Niestety, sufit w mojej branży okazał się być bardzo nisko - a moje 15k też wiecznie nie trwało, bo wobec braku KPO cały dział okazał się niepotrzebny - projekty nie ruszyły.

Musiałem zmienić pracę na projektową.

Niestety, nie chce mi się pracować za ~10k. Zwyczajnie nie widzę w tym sensu. Nie mam motywacji, gdy koledzy zarabiają po 3-4x więcej ode mnie. Dobija mnie myśl, że oni za parę lat będą już mogli zrezygnować z pracy zarobkowej i żyć ze zgromadzonych środków (inwestując), a ja będę musiał j*bać do późnej starości, i to w pracy stacjonarnej.
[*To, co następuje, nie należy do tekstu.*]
(** The row that the unwinder finds for a return address in a function has the rules of
    the call before it. *)
Lemma unwinder_correct f t : fde_ok f = true → pc_begin f ≤ t < pc_begin f + address_range f →
  ∃ u row r, unwinder_new f = Ret u ∧ find_row_for_address u (t + 1) = Ret row ∧ fde_rules f t = Some r ∧ means row r.
Proof.
  unfold fde_ok. intros Hok Ht. repeat (apply andb_true_iff in Hok as [Hok ?]). rename select (saves_late _ = true) into Hlate.
  rename select (instrs_ok _ (pc_begin f + _) _ _ _ _ = true) into Hi. rename select (forallb _ _ = true) into Hsimple.
  rename select (instrs_ok _ (pc_begin f) _ _ _ _ = true) into Hc. rename select ((_ <? _) = true) into Hlim. rename select ((0 <=? address_range f) = true) into Hr.
  rename select ((0 <=? pc_begin f) = true) into Hpc. apply Z.ltb_lt in Hlim. apply Z.leb_le in Hr, Hpc. set (daf := data_alignment_factor (fde_cie f)) in *.
  unfold unwinder_new, push_row. cbn [rows row_stack]. rewrite (av_push_Ret 128 []) by (simpl; lia). bstep. unfold evaluate_instructions, last_row. cbn [rows app last]. bstep. fold daf.
  set (row0 := row_new (pc_begin f)). destruct (eval_cie daf (pc_begin f) t _ row0 row0 (MkRules 0 0 ∅) Hc Hsimple) as (cur & R & HR & Hm & Hs & ->).
  { apply saves_nothing. } { split; [done|]. split; [done|]. apply saves_nothing. } { done. }
  bstep. rewrite (update_last_row_app [] row0 [] cur : update_last_row (MkUw [row0] []) cur = _). bstep. cbn [rows app last]. bstep.
  assert (cie_rules (fde_cie f) = Some R) as Hcie by (rewrite <-HR; symmetry; exact (dwarf_no_location daf ∅ t 0 _ 0 _ _ _ _ _ Hc)).
  destruct (eval_all daf (pc_begin f + address_range f) (cr_saved R) (instructions f) [] cur [] (pc_begin f) cur R [] 127)
    as (more & last' & st' & addr' & cur' & Heval & Hfind); try done; try lia.
  { split; [exists cur; split; [done|apply Hm]|]. split; [done|constructor]. }
  cbn [app length] in Heval. rewrite Heval. bstep. rewrite update_last_row_app. bstep. cbn [rows]. rewrite last_snoc. bstep.
  rewrite (proj2 (add_Ret 64 (pc_begin f) (address_range f) (pc_begin f + address_range f))) by lia. bstep. rewrite update_last_row_app.
  destruct (Hfind t Ht) as (R' & row & Hd & Hrow & Hmean). eexists _, row, R'. split; [done|]. split; [|split; [|done]].
  - unfold find_row_for_address. cbn [rows]. unfold covers in Hrow. by rewrite Hrow.
  - unfold fde_rules. by rewrite Hcie.
Qed.

(** ** Registers *)
Definition saved_registers : list Z := [1; 2; 8; 9; 18; 19; 20; 21; 22; 23; 24; 25; 26; 27].
Definition regs_of (g : Z → Z) : CalleeSavedRegs :=
  MkRegs (g 1) (g 2) (g 8) (g 9) (g 18) (g 19) (g 20) (g 21) (g 22) (g 23) (g 24) (g 25) (g 26) (g 27).
Definition reg_at (r : CalleeSavedRegs) (i : Z) : Z := default 0 (snd <$> List.find (λ p, fst p =? i) (regs_list r)).

(** [regs[i]] for the registers there are. *)
Ltac each_register H := repeat (apply elem_of_cons in H as [->|H]; [try done|]); [..|by apply elem_of_nil in H].

Lemma regs_of_ext g h : (∀ i, i ∈ saved_registers → g i = h i) → regs_of g = regs_of h.
Proof. intros H. unfold regs_of. f_equal; apply H; unfold saved_registers; set_solver. Qed.

Lemma reg_at_of g i : i ∈ saved_registers → reg_at (regs_of g) i = g i.
Proof. intros H. each_register H. Qed.

Lemma regs_of_at r : regs_of (reg_at r) = r.
Proof. by destruct r. Qed.

Lemma regs_index_Ret r i : i ∈ saved_registers → regs_index r i = Ret (reg_at r i).
Proof. intros H. each_register H. Qed.

Lemma regs_set_Ret r i v : i ∈ saved_registers → regs_set r i v = Ret (regs_of (λ j, if i =? j then v else reg_at r j)).
Proof. intros H. each_register H. Qed.

Lemma wrapping_add_signed_mod base o : wrapping_add_signed base o = (base + o) mod 2 ^ 64.
Proof.
  unfold wrapping_add_signed, wrapping_add, wrapping_sub. destruct (Z.leb_spec 0 o); [by rewrite Z.abs_eq|].
  rewrite Z.abs_neq by lia. f_equal. lia.
Qed.

(** ** The callers *)
Section callers.
Context `{I : Image}.

(** The registers of the caller: the stack pointer as it was before the call, and the
    saved registers; without a saved return address there is no further caller. *)
Definition caller (r : Rules) (regs : CalleeSavedRegs) : CalleeSavedRegs :=
  let cfa := (reg_at regs (cr_reg r) + cr_off r) mod 2 ^ 64 in
  regs_of (λ i, match cr_saved r !! i with
                | Some o => word_at ((cfa + o) mod 2 ^ 64)
                | None => if i =? 2 then cfa else if i =? 1 then 0 else reg_at regs i
                end).

(** Only registers that a function must preserve are saved. *)
Definition preserving (r : Rules) : Prop := cr_reg r ∈ saved_registers ∧ map_Forall (λ i _, i ∈ saved_registers) (cr_saved r).

(** The return addresses, from the innermost call to the end of the stack. *)
Inductive call_chain (fdes : list ParsedFDE) : CalleeSavedRegs → list Z → Prop :=
  | chain_end regs : x1 regs = 0 → call_chain fdes regs [0]
  | chain_call f r regs l : x1 regs ≠ 0 → is_in_text_segment (x1 regs) = true →
      f ∈ fdes → pc_begin f ≤ x1 regs - 1 < pc_begin f + address_range f → fde_rules f (x1 regs - 1) = Some r → preserving r →
      call_chain fdes (caller r regs) l → call_chain fdes regs (x1 regs :: l).

Lemma load_saved_registers_Ret cfa l : ∀ index regs, (∀ k o, l !! k = Some (RuleOffset o) → index + Z.of_nat k ∈ saved_registers) → 0 ≤ index →
  load_saved_registers cfa index l regs =
  Ret (regs_of (λ i, match (if index <=? i then l !! Z.to_nat (i - index) else None) with
                     | Some (RuleOffset o) => word_at ((cfa + o) mod 2 ^ 64)
                     | _ => reg_at regs i
                     end)).
Proof.
  induction l as [|rule l IH]; intros index regs Hin H0; cbn [load_saved_registers].
  { f_equal. rewrite <-(regs_of_at regs) at 1. apply regs_of_ext. intros i _. rewrite lookup_nil. by destruct (_ <=? _). }
  assert (∀ k o, l !! k = Some (RuleOffset o) → index + 1 + Z.of_nat k ∈ saved_registers) as Hin'.
  { intros k o Hk. replace (index + 1 + Z.of_nat k) with (index + Z.of_nat (S k)) by lia. by apply (Hin (S k) o). }
  assert (∀ i, index + 1 ≤ i → (rule :: l) !! Z.to_nat (i - index) = l !! Z.to_nat (i - (index + 1))) as Hl.
  { intros i Hi. replace (Z.to_nat (i - index)) with (S (Z.to_nat (i - (index + 1)))) by lia. done. }
  destruct rule as [|o]; [|rewrite regs_set_Ret by (specialize (Hin O o eq_refl); by rewrite Z.add_0_r in Hin); bstep]; rewrite IH by (done || lia); f_equal; apply regs_of_ext; intros i Hi.
  all: destruct (Z.leb_spec (index + 1) i), (Z.leb_spec index i); try lia; rewrite ?Hl by done; try done.
  - replace i with index by lia. by rewrite Z.sub_diag.
  - destruct (l !! _) as [[|o']|]; try done; rewrite reg_at_of by done; by rewrite (proj2 (Z.eqb_neq _ _)) by lia.
  - rewrite reg_at_of by done. replace i with index by lia. rewrite Z.sub_diag, Z.eqb_refl. simpl. by rewrite wrapping_add_signed_mod.
  - rewrite reg_at_of by done. by rewrite (proj2 (Z.eqb_neq _ _)) by lia.
Qed.

(** A row finds the caller's registers. *)
Lemma load_caller row r regs : means row r → preserving r → let cfa := (reg_at regs (cr_reg r) + cr_off r) mod 2 ^ 64 in
  load_saved_registers cfa 0 (register_rules row) (regs_of (λ j, if 1 =? j then 0 else reg_at (regs_of (λ j, if 2 =? j then cfa else reg_at regs j)) j)) = Ret (caller r regs).
Proof.
  intros (_ & _ & Hlen & Hs) [_ Hp] cfa. rewrite load_saved_registers_Ret; [|intros k o Hk|lia].
  2: { rewrite Z.add_0_l. pose proof (lookup_lt_Some _ _ _ Hk). rewrite Hs in Hk by lia. destruct (cr_saved r !! Z.of_nat k) eqn:E; [|done]. by apply (Hp _ _ E). }
  f_equal. apply regs_of_ext. intros i Hi. assert (0 ≤ i < 32) as Hr by (revert Hi; clear; unfold saved_registers; intros H; each_register H; lia).
  rewrite (proj2 (Z.leb_le _ _)) by lia. rewrite Z.sub_0_r, Hs, Z2Nat.id by lia. destruct (cr_saved r !! i); [done|]. cbn [rule_of]. rewrite !reg_at_of by done.
  fold cfa. rewrite (Z.eqb_sym 1 i), (Z.eqb_sym 2 i). destruct (Z.eqb_spec i 1) as [->|]; [done|]. done.
Qed.

Lemma find_fde fdes f a : Forall (λ f, fde_ok f = true) fdes → (∀ f g, f ∈ fdes → g ∈ fdes → fde_contains f a = true → fde_contains g a = true → f = g) →
  f ∈ fdes → pc_begin f ≤ a < pc_begin f + address_range f → List.find (λ f, fde_contains f a) fdes = Some f.
Proof.
  intros Hok Hd Hf Ha. assert (fde_contains f a = true) as Hc.
  { rewrite Forall_forall in Hok. specialize (Hok f Hf). unfold fde_ok in Hok. repeat (apply andb_true_iff in Hok as [Hok ?]). rename select ((_ <? _) = true) into Hlim.
    apply Z.ltb_lt in Hlim. unfold fde_contains, end_address, wrapping_add. rewrite Z.mod_small by (rewrite <-?Z.leb_le in *; lia). by rewrite (proj2 (Z.leb_le _ _)), (proj2 (Z.ltb_lt _ _)) by lia. }
  destruct (List.find _ fdes) as [g|] eqn:E.
  - apply find_some in E as [Hg Hcg]. apply list_elem_of_In in Hg. f_equal. by apply Hd.
  - apply list_elem_of_In in Hf. pose proof (find_none _ _ E _ Hf) as Hn. simpl in Hn. congruence.
Qed.

Lemma backtrace_next_Ret fdes f r regs : Forall (λ f, fde_ok f = true) fdes → (∀ a f g, f ∈ fdes → g ∈ fdes → fde_contains f a = true → fde_contains g a = true → f = g) →
  x1 regs ≠ 0 → is_in_text_segment (x1 regs) = true → f ∈ fdes → pc_begin f ≤ x1 regs - 1 < pc_begin f + address_range f → fde_rules f (x1 regs - 1) = Some r → preserving r →
  backtrace_next fdes regs = Ret (inr (x1 regs, caller r regs)).
Proof.
  intros Hok Hd H0 Ht Hf Hpc Hr Hp. unfold backtrace_next. rewrite (proj2 (Z.eqb_neq _ _)) by done. rewrite Ht. cbn [negb].
  rewrite (find_fde fdes f) by (done || by apply Hd). rewrite Forall_forall in Hok. destruct (unwinder_correct f (x1 regs - 1) (Hok f Hf) Hpc) as (u & row & r' & -> & Hrow & Hr' & Hm).
  assert (r' = r) as -> by congruence. bstep. rewrite Z.sub_add in Hrow. rewrite Hrow. bstep. pose proof Hm as (Hreg & Hoff & _). pose proof Hp as [Hpr _]. rewrite Hreg, Hoff.
  rewrite regs_index_Ret by done. bstep. rewrite wrapping_add_signed_mod. rewrite regs_set_Ret by (unfold saved_registers; set_solver). bstep.
  rewrite regs_set_Ret by (unfold saved_registers; set_solver). bstep. by rewrite load_caller.
Qed.

End callers.

(** ** An example: a function that has called itself once *)
Definition image0 : Image :=
  {| text_start := 0x80200000; text_end := 0x80200040; word_at := λ a, if a =? 0x1008 then 0x80200010 else 0 |}.
Definition regs0 (ra sp : Z) : CalleeSavedRegs := MkRegs ra sp 0 0 0 0 0 0 0 0 0 0 0 0.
Nie wiem, co zrobię. Mam sporę oszczędności, więc pewnie będę żył jakiś czas na bezrobociu.

Nie wiem, co dalej ze sobą zrobić. Do branży wracać nie chcę. Na programistę jestem za stary, zresztą dobre czasy minęły. Moi koledzy 10 lat temu zaczęli od juniora znając podstawy HTML i trochę C++ (tyle, ile mieli na zaliczenie). Dziś jest setki CV na jedno miejsce, a od juniora wymaga się doświadczenia komercyjnego LUB wypasionego githuba + stacka na co najmniej kilka technologii/frameworków. Więc raczej nie widzę w tym ucieczki.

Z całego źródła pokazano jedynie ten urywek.